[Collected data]
Start of Block
(** C34. A route intent is made exactly when the workload asks for a route, its Service is enabled and
    the route is fully described.  The mutation then rewrites [spec] and the managed labels and
    annotation; every other label, annotation and field of the route, its identity included, is kept.
    It refuses any object that is not an HTTPRoute. *)
Theorem HTTPRoute_spec p e r :
  sp_Exposure (w_Spec p) = Some e → ex_Mode e = ExposureHTTPRoute →
  ((ServiceEnabled (Some p) = true ∧ ex_Gateway e ≠ "" ∧ ex_SectionName e ≠ "" ∧ ex_Hostname e ≠ "" ∧ ex_Path e ≠ "") →
    ∃ i, HTTPRouteIntent (Some p) = Ok i ∧ i_Absent i = false ∧ i_Mutate i = Some (HTTPRouteMutation p)) ∧
  (ServiceEnabled (Some p) = false ∨ ex_Gateway e = "" ∨ ex_SectionName e = "" ∨ ex_Hostname e = "" ∨ ex_Path e = "" →
    HTTPRouteIntent (Some p) = invalid) ∧
  (un_GVK r = HTTPRouteGVK → ∃ r', HTTPRouteMutation p (OUnstructured r) = Ok (OUnstructured r') ∧
    any_get (un_Object r') "spec" = route_spec p e ∧
    (∀ k, k ≠ "spec" → any_get (un_Object r') k = any_get (un_Object r) k) ∧
    un_GVK r' = un_GVK r ∧ same_identity (un_meta r') (un_meta r) ∧
    (∀ k, map_of (om_Labels (un_meta r')) !! k =
      match managed_label p k with Some v => v | None => map_of (om_Labels (un_meta r)) !! k end) ∧
    (∀ k, map_of (om_Annotations (un_meta r')) !! k =
      if decide (k = WorkloadNameAnnotation) then Some (w_Name p) else map_of (om_Annotations (un_meta r)) !! k)) ∧
  (un_GVK r ≠ HTTPRouteGVK → HTTPRouteMutation p (OUnstructured r) = invalid).
Proof.
  intros He Hm. assert (HTTPRouteEnabled (Some p) = true) as Hen by (apply HTTPRouteEnabled_spec; eauto).
  unfold HTTPRouteIntent. rewrite Hen, He. split_and!.
  - intros (-> & Hg & Hs & Hh & Hp). simpl. rewrite !bool_decide_false by done. simpl. eauto.
  - destruct (ServiceEnabled (Some p)); simpl; [|done]. unfold mbind, res_bind.
    intros [?|[Hx|[Hx|[Hx|Hx]]]]; [done|..]; rewrite Hx; rewrite ?(bool_decide_true ("" = "")) by done;
      by rewrite ?orb_true_r.
  - intros Hg. simpl. rewrite bool_decide_true by done. unfold mutateHTTPRoute. rewrite He. simpl.
    eexists. split; [reflexivity|]. simpl. rewrite SetNestedField_top. simpl. split; [apply any_get_set|].
    split; [intros k Hk; by apply any_get_set_ne|]. split; [done|]. split; [done|].
    split; intros k; simpl; [apply managedLabels_lookup|].
    case_decide as Ek; [rewrite Ek; apply lookup_insert_eq|by apply lookup_insert_ne].
  - intros Hg. simpl. by rewrite bool_decide_false.
Qed.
End of Block
Task to complete ▸ Answer with the exact lines running from the one that contains "by rewrite ?orb_true_r." through the last line of the data. Include no other line.

Exercise response ▸
      by rewrite ?orb_true_r.
  - intros Hg. simpl. rewrite bool_decide_true by done. unfold mutateHTTPRoute. rewrite He. simpl.
    eexists. split; [reflexivity|]. simpl. rewrite SetNestedField_top. simpl. split; [apply any_get_set|].
    split; [intros k Hk; by apply any_get_set_ne|]. split; [done|]. split; [done|].
    split; intros k; simpl; [apply managedLabels_lookup|].
    case_decide as Ek; [rewrite Ek; apply lookup_insert_eq|by apply lookup_insert_ne].
  - intros Hg. simpl. by rewrite bool_decide_false.
Qed.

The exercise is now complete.